(WORK INSTRUCTIONS):
In the records that follow, the lines from the one containing "descr_ok x ->" to the one containing "- assert (forall", inclusive, are to be given again exactly.
§
(* ===== verification/FDRepr.v ===== *)
(** * The representation invariant of finite domains

    A domain object stands for the finite set whose characteristic function is
    [fd_mem]; [repr x P] says that the object is well formed and stands for
    [P].  The conversions and the queries of [FiniteDomain] are specified here. *)
From S2P Require Import Prelude Word32 FDBase FDIntervals FDIntervalSets FDBitVector Sort FiniteDomain.

Module FDRepr.

(** ** Cardinality *)

Definition card (P : Z -> bool) : Z := count_range P 0 (Z.to_nat fd_full_size).

Lemma full_size_nat : Z.of_nat (Z.to_nat fd_full_size) = fd_sup + 1.
Proof. rewrite Z2Nat.id; unfold fd_full_size, fd_sup; lia. Qed.

#[local] Opaque fd_full_size Z.to_nat.

Lemma card_restrict P l r :
  0 <= l -> l <= r + 1 -> r <= fd_sup -> (forall v, P v = true -> l <= v <= r) ->
  card P = count_range P l (Z.to_nat (r - l + 1)).
Proof.
  intros Hl Hlr Hr HP. apply count_range_restrict; rewrite ?full_size_nat; try lia.
  intros i _. apply HP.
Qed.

Lemma card_ext P Q : (forall v, P v = Q v) -> card P = card Q.
Proof. intros HPQ. apply count_range_ext. intros i _. apply HPQ. Qed.

#[global] Instance card_proper : Proper (pointwise_relation Z eq ==> eq) card.
Proof. intros P Q. apply card_ext. Qed.

Lemma card_empty P : (forall v, P v = false) -> card P = 0.
Proof. intros HP. apply count_range_none. intros i _. apply HP. Qed.

Lemma card_range P l r :
  0 <= l -> l <= r + 1 -> r <= fd_sup -> (forall v, P v = (l <=? v) && (v <=? r)) -> card P = r - l + 1.
Proof.
  intros Hl Hlr Hr HP. rewrite (card_restrict P l r) by (try lia; intros v; rewrite HP; lia).
  rewrite count_range_all; [lia|]. intros i Hi. rewrite HP. lia.
Qed.

Lemma card_full P l r v :
  0 <= l -> l <= r -> r <= fd_sup -> (forall v, P v = true -> l <= v <= r) ->
  card P = r - l + 1 -> l <= v <= r -> P v = true.
Proof.
  intros Hl Hlr Hr HP Hc Hv. rewrite (card_restrict P l r) in Hc by (lia || done).
  apply (count_range_full_inv P l (Z.to_nat (r - l + 1))); lia.
Qed.

Lemma card_nonneg P : 0 <= card P.
Proof. apply count_range_bounds. Qed.

Lemma card_zero P v : card P = 0 -> 0 <= v <= fd_sup -> P v = false.
Proof. intros Hc Hv. eapply count_range_zero_inv; [exact Hc|]. rewrite full_size_nat. lia. Qed.

Lemma card_pos P v : 0 <= v <= fd_sup -> P v = true -> 0 < card P.
Proof.
  intros Hv HP. pose proof (card_nonneg P). destruct (Z.eq_dec (card P) 0) as [E|]; [|lia].
  rewrite (card_zero P v E Hv) in HP. done.
Qed.

Lemma card_pos_inv P : 0 < card P -> exists v, P v = true.
Proof.
  intros Hc. destruct (first_true P 0 (Z.to_nat fd_full_size)) as [Hno|(k & _ & Hk & _)]; [|by exists k].
  unfold card in Hc. rewrite count_range_none in Hc; [lia|done].
Qed.

Lemma card_point P Q x :
  0 <= x <= fd_sup -> (forall v, v <> x -> P v = Q v) ->
  card P - Z.b2z (P x) = card Q - Z.b2z (Q x).
Proof. intros Hx HPQ. apply count_range_point; [rewrite full_size_nat; lia|done]. Qed.

Lemma card_total l : FDIntervals.seg 0 fd_sup l -> FDIntervals.total l = card (FDIntervals.mem l).
Proof.
  intros Hs. symmetry. eapply FDIntervals.total_count; [exact Hs|]. rewrite full_size_nat. lia.
Qed.

Lemma card_bv bv : 32 * zlen bv <= fd_sup + 1 -> FDBitVector.bv_count bv = card (words_mem bv).
Proof.
  intros Hb. unfold FDBitVector.bv_count. pose proof (zlen_nonneg bv).
  rewrite (card_restrict _ 0 (32 * zlen bv - 1)); [f_equal; lia|lia|lia|lia|].
  intros v Hv. destruct (decide (0 <= v <= 32 * zlen bv - 1)); [done|].
  rewrite words_mem_out in Hv by lia. done.
Qed.

Lemma card_split P Q R :
  (forall v, 0 <= v <= fd_sup -> Z.b2z (P v) + Z.b2z (Q v) = Z.b2z (R v)) -> card P + card Q = card R.
Proof.
  intros HPQ. unfold card. assert (forall v, 0 <= v < 0 + Z.of_nat (Z.to_nat fd_full_size) ->
    Z.b2z (P v) + Z.b2z (Q v) = Z.b2z (R v)) as Hs.
  { intros v. rewrite full_size_nat. intros Hv. apply HPQ. lia. }
  revert Hs. generalize 0 as lo. generalize (Z.to_nat fd_full_size) as n.
  induction n as [|n IH]; intros lo Hs; cbn [count_range]; [done|].
  pose proof (Hs lo ltac:(lia)). specialize (IH (lo + 1) ltac:(intros; apply Hs; lia)). lia.
Qed.

(** The complement within the range. *)
Lemma card_not P :
  (forall v, P v = true -> 0 <= v <= fd_sup) ->
  card (fun v => (0 <=? v) && (v <=? fd_sup) && negb (P v)) = fd_full_size - card P.
Proof.
  intros HP. assert (card (fun v => (0 <=? v) && (v <=? fd_sup)) = fd_sup - 0 + 1) as Hfull.
  { apply card_range; done. }
  rewrite <- (card_split P (fun v => (0 <=? v) && (v <=? fd_sup) && negb (P v))) in Hfull.
  - transitivity (fd_sup - 0 + 1 - card P); [lia|]. f_equal.
  - intros v Hv. destruct (P v); simpl; lia.
Qed.

#[global] Opaque card.

(** ** Well-formed domains *)

Section repr.
Context `{FDEnv}.
Implicit Types (x y : FiniteDomain) (P : Z -> bool).

Definition dmem x (v : Z) : bool :=
  (min_elem x <=? v) && (v <=? max_elem x) &&
  match descr x with
  | fd_descr => true
  | iv_descr iv => FDIntervals.mem iv v
  | bv_descr bv => words_mem bv v
  end.

(** The set a domain stands for. *)
Definition fd_mem x (v : Z) : bool := (0 <? size x) && dmem x v.

Definition descr_ok x : Prop :=
  match descr x with
  | fd_descr => True
  | iv_descr iv => FDIntervals.seg (min_elem x) (max_elem x) iv
  | bv_descr bv =>
      Forall is_word bv /\ zlen bv <= fd_bv_max_high fd_env /\
      forall v, words_mem bv v = true -> min_elem x <= v <= max_elem x
  end.

Definition descr_room x : Prop :=
  match descr x with bv_descr bv => zlen bv <= fd_bv_max_high fd_env | _ => True end.

(** A domain is empty, whatever bounds and descriptor it keeps, or its bounds
    are members, its size is its cardinality, and its descriptor is valid and
    needed. *)
Definition wf x : Prop :=
  0 <= size x /\ descr_room x /\
  (0 < size x ->
    0 <= min_elem x /\ max_elem x <= fd_sup /\
    dmem x (min_elem x) = true /\ dmem x (max_elem x) = true /\
    size x = card (dmem x) /\ descr_ok x /\
    (descr x <> fd_descr -> FiniteDomain.isSingleInterval x = false)).

Definition repr x P : Prop := wf x /\ forall v, fd_mem x v = P v.

#[global] Instance repr_proper x : Proper (pointwise_relation Z eq ==> iff) (repr x).
Proof. intros P Q HPQ. unfold repr. by setoid_rewrite HPQ. Qed.

Lemma repr_ext x P Q : (forall v, P v = Q v) -> repr x P -> repr x Q.
Proof. intros HPQ [Hw Hm]. split; [done|]. intros v. by rewrite Hm. Qed.

(** The facts a representation gives, when the set is not empty. *)
Lemma repr_elim x P :
  repr x P -> 0 < size x ->
  0 <= min_elem x /\ min_elem x <= max_elem x /\ max_elem x <= fd_sup /\
  P (min_elem x) = true /\ P (max_elem x) = true /\
  (forall v, P v = true -> min_elem x <= v <= max_elem x) /\
  size x = card P /\ descr_ok x /\ (forall v, dmem x v = P v).
Proof.
  intros [(_ & _ & Hw) Hm] Hs. destruct (Hw Hs) as (H1 & H2 & H3 & H4 & H5 & H6 & H7).
  assert (forall v, dmem x v = P v) as HP.
  { intros v. rewrite <- Hm. unfold fd_mem. by rewrite (proj2 (Z.ltb_lt _ _) Hs). }
  rewrite <- !HP. split_and!; try done.
  - unfold dmem in H3. lia.
  - intros v. rewrite <- HP. unfold dmem. lia.
  - rewrite H5. by apply card_ext.
Qed.

Lemma repr_card x P : repr x P -> size x = card P.
Proof.
  intros Hr. pose proof Hr as [(Hs & _) Hm]. destruct (Z.eq_dec (size x) 0) as [E|].
  - rewrite E. symmetry. apply card_empty. intros v. rewrite <- Hm. unfold fd_mem. by rewrite E.
  - eapply repr_elim; [done|lia].
Qed.

Lemma repr_size0 x P : repr x P -> size x = 0 -> forall v, P v = false.
Proof. intros [_ Hm] E v. rewrite <- Hm. unfold fd_mem. by rewrite E. Qed.

Lemma repr_bounds x P v : repr x P -> P v = true -> 0 < size x /\ 0 <= v <= fd_sup.
Proof.
  intros Hr Hv. destruct (Z.eq_dec (size x) 0) as [E|].
  - by rewrite (repr_size0 x P Hr E v) in Hv.
  - assert (0 < size x) by (destruct Hr as [(? & _) _]; lia). split; [done|].
    destruct (repr_elim x P Hr) as (? & ? & ? & _ & _ & Hb & _); [done|]. specialize (Hb v Hv). lia.
Qed.

Lemma repr_empty x P : size x = 0 -> descr_room x -> (forall v, P v = false) -> repr x P.
Proof.
  intros E Hd HP. split; [split_and!; [lia|done|lia]|]. intros v. unfold fd_mem. by rewrite E, HP.
Qed.

Lemma repr_reduce_empty x P :
  size x = 0 -> descr_room x -> (forall v, P v = false) -> repr (FiniteDomain.reduce x) P.
Proof.
  intros E Hd HP. apply repr_empty; [..|done]; unfold FiniteDomain.reduce;
    by destruct (FiniteDomain.isSingleInterval x).
Qed.

Lemma repr_initEmpty P : (forall v, P v = false) -> repr FiniteDomain.initEmpty P.
Proof. by apply repr_empty. Qed.

(** Installing bounds, size and descriptor of a non-empty set. *)
Lemma repr_intro x P :
  0 <= min_elem x -> max_elem x <= fd_sup -> P (min_elem x) = true -> P (max_elem x) = true ->
  (forall v, P v = true -> min_elem x <= v <= max_elem x) -> size x = card P ->
  descr_ok x -> (forall v, dmem x v = P v) -> repr (FiniteDomain.reduce x) P.
Proof.
  intros H1 H2 H3 H4 H5 H6 H7 H8. pose proof (H5 _ H4).
  assert (0 < size x) by (rewrite H6; apply (card_pos P (min_elem x)); [lia|done]).
  assert (size x = card (dmem x)) by (rewrite H6; by apply card_ext).
  assert (descr_room x) by (unfold descr_ok, descr_room in *; destruct (descr x); tauto).
  unfold FiniteDomain.reduce. destruct (FiniteDomain.isSingleInterval x) eqn:E.
  - assert (forall v, P v = (min_elem x <=? v) && (v <=? max_elem x)) as HP.
    { intros v. destruct (decide (min_elem x <= v <= max_elem x)).
      - rewrite (card_full P (min_elem x) (max_elem x) v); try done; try lia.
        unfold FiniteDomain.isSingleInterval in E. lia.
      - destruct (P v) eqn:Ev; [apply H5 in Ev|]; lia. }
    assert (forall v, dmem (FiniteDomain.setType x fd_descr) v = P v) as HD.
    { intros v. rewrite HP. unfold dmem. simpl. by rewrite andb_true_r. }
    split.
    + split; [simpl; lia|]. split; [done|]. intros _. rewrite !HD. cbn [FiniteDomain.setType min_elem max_elem size descr].
      split_and!; try done. rewrite H6. symmetry. by apply card_ext.
    + intros v. unfold fd_mem. rewrite HD. simpl. by rewrite (proj2 (Z.ltb_lt _ _)).
  - split.
    + split; [lia|]. split; [done|]. intros _. rewrite !H8. by split_and!.
    + intros v. unfold fd_mem. rewrite H8. by rewrite (proj2 (Z.ltb_lt _ _)).
Qed.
§
(ANSWER BOX):
  descr_ok x -> (forall v, dmem x v = P v) -> repr (FiniteDomain.reduce x) P.
Proof.
  intros H1 H2 H3 H4 H5 H6 H7 H8. pose proof (H5 _ H4).
  assert (0 < size x) by (rewrite H6; apply (card_pos P (min_elem x)); [lia|done]).
  assert (size x = card (dmem x)) by (rewrite H6; by apply card_ext).
  assert (descr_room x) by (unfold descr_ok, descr_room in *; destruct (descr x); tauto).
  unfold FiniteDomain.reduce. destruct (FiniteDomain.isSingleInterval x) eqn:E.
  - assert (forall v, P v = (min_elem x <=? v) && (v <=? max_elem x)) as HP.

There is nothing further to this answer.